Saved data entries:
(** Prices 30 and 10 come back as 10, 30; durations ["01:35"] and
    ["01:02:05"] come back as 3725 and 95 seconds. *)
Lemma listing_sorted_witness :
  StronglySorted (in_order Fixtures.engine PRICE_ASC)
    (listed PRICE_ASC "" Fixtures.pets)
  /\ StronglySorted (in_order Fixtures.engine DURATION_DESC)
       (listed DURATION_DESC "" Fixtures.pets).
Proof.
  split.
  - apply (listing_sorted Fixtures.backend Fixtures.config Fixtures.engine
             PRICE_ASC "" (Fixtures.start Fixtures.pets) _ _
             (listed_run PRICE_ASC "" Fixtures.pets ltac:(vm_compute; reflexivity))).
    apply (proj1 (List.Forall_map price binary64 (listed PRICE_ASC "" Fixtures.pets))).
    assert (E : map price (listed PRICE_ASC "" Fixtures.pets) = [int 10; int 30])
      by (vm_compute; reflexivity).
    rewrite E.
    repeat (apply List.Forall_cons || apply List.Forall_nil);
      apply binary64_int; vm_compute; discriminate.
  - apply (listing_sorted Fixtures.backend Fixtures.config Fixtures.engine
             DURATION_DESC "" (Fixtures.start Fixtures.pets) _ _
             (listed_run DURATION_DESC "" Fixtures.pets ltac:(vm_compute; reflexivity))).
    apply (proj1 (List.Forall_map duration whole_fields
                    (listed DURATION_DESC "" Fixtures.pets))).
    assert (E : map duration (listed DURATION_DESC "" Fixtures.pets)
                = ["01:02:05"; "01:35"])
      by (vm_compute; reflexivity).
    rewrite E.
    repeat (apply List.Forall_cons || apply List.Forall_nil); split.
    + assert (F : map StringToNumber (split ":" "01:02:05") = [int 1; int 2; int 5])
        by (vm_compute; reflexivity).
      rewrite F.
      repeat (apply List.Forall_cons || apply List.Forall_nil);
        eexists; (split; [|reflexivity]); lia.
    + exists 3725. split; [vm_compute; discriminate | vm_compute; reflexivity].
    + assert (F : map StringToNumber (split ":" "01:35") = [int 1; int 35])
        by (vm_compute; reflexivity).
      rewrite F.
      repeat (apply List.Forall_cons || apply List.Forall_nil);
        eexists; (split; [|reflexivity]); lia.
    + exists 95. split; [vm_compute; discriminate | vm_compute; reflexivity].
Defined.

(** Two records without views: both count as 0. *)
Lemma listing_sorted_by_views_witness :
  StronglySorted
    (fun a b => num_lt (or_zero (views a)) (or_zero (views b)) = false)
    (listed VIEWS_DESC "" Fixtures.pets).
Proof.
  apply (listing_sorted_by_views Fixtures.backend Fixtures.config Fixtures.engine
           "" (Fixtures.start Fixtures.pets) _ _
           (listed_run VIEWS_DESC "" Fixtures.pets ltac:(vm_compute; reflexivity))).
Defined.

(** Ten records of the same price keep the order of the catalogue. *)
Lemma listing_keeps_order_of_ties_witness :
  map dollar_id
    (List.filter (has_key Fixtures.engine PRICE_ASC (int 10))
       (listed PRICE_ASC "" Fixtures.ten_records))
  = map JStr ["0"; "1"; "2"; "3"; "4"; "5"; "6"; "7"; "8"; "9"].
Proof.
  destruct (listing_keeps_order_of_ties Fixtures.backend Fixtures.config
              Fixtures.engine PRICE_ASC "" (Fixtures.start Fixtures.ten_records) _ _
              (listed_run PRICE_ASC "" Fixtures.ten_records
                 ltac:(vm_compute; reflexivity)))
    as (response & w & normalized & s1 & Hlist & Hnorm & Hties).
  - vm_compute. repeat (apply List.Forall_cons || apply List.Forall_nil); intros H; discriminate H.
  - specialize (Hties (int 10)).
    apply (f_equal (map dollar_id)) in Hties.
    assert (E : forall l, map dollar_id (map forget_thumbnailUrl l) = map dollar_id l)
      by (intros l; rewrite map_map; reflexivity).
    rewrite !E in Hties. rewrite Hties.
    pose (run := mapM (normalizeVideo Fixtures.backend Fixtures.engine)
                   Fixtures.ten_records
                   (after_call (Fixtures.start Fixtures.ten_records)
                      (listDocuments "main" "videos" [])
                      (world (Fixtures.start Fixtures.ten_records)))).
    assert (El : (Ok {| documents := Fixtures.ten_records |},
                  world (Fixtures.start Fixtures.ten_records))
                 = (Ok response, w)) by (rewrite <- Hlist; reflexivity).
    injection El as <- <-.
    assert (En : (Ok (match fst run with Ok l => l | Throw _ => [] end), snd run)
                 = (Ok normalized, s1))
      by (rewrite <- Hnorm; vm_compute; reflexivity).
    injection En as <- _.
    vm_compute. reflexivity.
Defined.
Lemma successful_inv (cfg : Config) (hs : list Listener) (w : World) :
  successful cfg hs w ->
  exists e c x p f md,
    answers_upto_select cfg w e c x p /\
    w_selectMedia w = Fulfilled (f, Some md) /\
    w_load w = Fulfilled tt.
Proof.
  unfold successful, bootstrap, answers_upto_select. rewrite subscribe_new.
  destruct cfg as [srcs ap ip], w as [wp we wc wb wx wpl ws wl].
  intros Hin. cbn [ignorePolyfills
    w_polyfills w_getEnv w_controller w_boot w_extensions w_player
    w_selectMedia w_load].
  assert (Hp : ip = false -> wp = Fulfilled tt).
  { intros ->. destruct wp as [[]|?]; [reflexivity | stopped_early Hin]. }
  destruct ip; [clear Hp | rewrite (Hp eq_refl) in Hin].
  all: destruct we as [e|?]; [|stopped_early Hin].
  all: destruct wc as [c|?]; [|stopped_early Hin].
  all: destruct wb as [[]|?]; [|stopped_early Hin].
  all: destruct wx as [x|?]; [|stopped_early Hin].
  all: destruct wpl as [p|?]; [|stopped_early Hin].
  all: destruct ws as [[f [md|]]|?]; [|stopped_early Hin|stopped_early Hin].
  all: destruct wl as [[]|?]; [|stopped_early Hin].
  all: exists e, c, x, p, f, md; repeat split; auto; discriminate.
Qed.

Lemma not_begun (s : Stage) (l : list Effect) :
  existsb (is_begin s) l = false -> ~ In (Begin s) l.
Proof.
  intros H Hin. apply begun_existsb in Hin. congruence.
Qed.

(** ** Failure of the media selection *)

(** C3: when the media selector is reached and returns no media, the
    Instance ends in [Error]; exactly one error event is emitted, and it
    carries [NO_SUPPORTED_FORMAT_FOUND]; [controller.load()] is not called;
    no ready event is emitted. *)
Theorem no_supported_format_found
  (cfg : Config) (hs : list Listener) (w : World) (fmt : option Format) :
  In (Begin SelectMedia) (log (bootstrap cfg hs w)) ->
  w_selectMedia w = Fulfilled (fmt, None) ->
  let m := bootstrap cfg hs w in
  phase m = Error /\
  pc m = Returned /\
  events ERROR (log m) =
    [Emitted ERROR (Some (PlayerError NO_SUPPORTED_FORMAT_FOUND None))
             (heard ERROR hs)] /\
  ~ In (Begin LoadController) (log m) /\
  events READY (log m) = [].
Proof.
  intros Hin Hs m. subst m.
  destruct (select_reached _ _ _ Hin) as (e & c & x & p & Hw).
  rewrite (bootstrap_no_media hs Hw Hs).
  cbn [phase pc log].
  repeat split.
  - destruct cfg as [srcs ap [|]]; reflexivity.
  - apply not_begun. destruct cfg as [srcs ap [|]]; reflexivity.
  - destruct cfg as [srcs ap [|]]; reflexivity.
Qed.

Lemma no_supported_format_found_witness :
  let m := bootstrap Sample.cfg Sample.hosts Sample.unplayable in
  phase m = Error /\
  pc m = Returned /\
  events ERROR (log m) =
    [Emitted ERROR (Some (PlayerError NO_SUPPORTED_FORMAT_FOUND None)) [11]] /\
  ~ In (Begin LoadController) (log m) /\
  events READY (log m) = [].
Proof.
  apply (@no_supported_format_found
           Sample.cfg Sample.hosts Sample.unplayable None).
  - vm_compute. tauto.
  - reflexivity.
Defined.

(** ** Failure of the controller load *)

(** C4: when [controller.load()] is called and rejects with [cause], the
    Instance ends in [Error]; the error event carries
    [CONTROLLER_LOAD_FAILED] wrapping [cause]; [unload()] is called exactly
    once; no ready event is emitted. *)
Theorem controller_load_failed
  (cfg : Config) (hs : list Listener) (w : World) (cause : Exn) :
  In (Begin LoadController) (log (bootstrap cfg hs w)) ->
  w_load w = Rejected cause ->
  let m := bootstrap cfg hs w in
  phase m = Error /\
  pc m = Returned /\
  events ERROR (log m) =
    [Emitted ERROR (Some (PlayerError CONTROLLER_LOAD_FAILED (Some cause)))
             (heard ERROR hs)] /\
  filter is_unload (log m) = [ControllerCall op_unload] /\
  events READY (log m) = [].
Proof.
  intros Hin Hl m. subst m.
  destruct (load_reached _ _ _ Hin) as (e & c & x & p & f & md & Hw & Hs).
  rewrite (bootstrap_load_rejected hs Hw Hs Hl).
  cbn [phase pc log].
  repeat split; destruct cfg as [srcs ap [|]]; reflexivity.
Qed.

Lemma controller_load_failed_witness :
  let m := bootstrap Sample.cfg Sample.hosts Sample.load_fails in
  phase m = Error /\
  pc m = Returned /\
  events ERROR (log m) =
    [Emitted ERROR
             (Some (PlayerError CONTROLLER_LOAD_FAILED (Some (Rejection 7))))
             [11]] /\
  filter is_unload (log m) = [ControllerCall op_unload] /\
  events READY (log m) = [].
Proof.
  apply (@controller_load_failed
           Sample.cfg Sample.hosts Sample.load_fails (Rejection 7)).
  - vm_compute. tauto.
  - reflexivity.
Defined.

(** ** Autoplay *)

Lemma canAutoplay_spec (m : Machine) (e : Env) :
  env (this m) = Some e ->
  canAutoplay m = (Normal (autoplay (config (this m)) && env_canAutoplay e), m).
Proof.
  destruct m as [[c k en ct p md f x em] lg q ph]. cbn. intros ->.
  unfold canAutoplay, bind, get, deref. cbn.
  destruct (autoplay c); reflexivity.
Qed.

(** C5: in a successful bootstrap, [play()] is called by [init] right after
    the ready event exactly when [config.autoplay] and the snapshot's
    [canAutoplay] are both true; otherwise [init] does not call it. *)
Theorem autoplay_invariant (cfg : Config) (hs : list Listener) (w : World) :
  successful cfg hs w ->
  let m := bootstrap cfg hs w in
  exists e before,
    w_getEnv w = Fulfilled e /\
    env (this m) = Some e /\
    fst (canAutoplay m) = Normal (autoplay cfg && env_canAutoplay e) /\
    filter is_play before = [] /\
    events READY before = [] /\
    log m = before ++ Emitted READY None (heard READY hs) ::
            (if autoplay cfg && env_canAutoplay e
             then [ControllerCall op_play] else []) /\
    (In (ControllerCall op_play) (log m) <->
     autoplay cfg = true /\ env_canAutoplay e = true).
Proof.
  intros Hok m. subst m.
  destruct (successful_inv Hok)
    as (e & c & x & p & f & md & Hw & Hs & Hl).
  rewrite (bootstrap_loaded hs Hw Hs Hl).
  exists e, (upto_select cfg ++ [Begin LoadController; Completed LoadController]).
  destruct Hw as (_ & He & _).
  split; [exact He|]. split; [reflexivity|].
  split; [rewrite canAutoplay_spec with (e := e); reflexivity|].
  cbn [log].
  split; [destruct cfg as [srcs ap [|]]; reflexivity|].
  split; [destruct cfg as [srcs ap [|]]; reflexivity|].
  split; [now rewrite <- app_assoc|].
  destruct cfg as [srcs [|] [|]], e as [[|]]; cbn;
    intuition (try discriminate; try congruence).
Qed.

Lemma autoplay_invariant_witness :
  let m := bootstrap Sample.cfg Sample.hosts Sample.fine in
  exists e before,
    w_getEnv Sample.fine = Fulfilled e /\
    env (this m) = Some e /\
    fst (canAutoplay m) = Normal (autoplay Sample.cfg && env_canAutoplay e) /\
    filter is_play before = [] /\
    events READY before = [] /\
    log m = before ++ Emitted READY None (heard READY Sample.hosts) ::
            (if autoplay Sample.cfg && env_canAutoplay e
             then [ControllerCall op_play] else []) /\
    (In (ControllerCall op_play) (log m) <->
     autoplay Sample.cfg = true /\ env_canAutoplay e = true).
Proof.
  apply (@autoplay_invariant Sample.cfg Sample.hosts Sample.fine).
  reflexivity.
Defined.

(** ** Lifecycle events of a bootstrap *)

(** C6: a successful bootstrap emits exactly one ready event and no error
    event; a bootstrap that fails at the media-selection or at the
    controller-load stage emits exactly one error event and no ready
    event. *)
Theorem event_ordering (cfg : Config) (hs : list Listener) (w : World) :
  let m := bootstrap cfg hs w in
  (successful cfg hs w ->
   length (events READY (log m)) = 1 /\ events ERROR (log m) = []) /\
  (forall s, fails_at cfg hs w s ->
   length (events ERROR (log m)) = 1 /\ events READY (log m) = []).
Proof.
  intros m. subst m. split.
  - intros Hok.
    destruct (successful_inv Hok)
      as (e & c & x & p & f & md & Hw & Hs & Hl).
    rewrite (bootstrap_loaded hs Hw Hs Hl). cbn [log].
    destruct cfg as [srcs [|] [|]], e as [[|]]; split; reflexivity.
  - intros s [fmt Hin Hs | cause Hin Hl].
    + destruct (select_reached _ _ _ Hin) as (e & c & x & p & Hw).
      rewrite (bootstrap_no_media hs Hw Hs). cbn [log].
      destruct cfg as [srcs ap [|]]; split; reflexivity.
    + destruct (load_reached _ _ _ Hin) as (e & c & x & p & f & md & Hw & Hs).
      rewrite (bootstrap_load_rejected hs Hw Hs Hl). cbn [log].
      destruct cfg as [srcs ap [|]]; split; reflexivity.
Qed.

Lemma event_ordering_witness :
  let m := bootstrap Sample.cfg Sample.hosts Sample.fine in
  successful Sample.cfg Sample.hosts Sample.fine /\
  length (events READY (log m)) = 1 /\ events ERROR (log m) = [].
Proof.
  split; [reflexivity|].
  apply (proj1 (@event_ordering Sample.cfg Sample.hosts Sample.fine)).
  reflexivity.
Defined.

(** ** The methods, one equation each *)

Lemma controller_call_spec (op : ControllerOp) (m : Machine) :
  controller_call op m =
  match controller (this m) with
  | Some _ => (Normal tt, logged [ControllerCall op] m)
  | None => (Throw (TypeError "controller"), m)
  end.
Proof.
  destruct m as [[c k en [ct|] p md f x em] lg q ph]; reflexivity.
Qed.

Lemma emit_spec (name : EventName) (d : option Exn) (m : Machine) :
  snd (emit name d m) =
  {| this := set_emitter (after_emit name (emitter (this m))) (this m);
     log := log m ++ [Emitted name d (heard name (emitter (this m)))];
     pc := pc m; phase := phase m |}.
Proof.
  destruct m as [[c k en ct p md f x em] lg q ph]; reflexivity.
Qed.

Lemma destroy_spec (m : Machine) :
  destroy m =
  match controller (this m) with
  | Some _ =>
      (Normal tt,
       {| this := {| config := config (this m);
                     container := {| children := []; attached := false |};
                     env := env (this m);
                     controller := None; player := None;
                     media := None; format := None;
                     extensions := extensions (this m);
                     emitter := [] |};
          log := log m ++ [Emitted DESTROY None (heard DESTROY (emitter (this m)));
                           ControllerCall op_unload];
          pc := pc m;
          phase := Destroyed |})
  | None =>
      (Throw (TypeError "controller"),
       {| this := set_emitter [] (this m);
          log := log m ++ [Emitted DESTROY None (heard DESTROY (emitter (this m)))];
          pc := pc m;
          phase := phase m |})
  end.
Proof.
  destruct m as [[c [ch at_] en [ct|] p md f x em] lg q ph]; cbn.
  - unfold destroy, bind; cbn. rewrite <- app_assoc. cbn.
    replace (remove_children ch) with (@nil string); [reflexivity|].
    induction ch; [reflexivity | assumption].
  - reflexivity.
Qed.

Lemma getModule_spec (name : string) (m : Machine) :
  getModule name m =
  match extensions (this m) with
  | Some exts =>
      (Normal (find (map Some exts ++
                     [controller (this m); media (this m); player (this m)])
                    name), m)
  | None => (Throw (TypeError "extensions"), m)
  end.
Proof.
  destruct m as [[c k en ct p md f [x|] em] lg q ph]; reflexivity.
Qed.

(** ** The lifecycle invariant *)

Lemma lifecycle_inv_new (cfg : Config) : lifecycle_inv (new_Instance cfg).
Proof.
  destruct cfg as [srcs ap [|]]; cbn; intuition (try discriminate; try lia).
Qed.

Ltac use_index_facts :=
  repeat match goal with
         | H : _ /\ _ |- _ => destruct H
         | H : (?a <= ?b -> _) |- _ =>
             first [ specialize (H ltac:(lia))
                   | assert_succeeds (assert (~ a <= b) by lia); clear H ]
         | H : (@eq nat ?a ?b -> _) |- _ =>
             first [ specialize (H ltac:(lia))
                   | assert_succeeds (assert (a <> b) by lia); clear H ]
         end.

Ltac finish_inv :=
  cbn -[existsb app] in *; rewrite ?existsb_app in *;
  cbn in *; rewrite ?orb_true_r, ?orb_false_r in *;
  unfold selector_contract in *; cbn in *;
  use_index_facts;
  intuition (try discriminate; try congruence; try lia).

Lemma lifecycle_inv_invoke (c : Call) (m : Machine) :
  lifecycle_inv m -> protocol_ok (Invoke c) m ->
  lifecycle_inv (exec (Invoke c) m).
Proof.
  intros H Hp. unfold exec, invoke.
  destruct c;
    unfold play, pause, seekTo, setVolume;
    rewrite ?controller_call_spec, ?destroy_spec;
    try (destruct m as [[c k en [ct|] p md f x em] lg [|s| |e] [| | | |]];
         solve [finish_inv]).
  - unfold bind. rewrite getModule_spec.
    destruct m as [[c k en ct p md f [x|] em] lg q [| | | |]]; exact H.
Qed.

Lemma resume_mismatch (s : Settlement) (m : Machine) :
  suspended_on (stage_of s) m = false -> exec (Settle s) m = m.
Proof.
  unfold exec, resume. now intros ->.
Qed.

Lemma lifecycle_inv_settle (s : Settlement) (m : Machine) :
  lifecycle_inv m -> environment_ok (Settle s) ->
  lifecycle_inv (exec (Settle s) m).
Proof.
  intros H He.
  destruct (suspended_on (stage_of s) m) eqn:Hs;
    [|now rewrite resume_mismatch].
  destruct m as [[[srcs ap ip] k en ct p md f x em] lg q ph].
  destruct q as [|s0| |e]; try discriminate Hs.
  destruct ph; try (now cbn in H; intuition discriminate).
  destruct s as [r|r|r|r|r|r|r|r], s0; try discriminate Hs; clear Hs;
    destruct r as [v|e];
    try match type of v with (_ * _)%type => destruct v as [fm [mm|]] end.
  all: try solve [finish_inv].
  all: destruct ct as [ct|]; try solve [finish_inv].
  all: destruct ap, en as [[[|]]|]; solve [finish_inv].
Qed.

§ TASK TO COMPLETE
The lines to return are those in the entries above that hold "Listener".

§ COMPLETED TASK
Lemma successful_inv (cfg : Config) (hs : list Listener) (w : World) :
  (cfg : Config) (hs : list Listener) (w : World) (fmt : option Format) :
  (cfg : Config) (hs : list Listener) (w : World) (cause : Exn) :
Theorem autoplay_invariant (cfg : Config) (hs : list Listener) (w : World) :
Theorem event_ordering (cfg : Config) (hs : list Listener) (w : World) :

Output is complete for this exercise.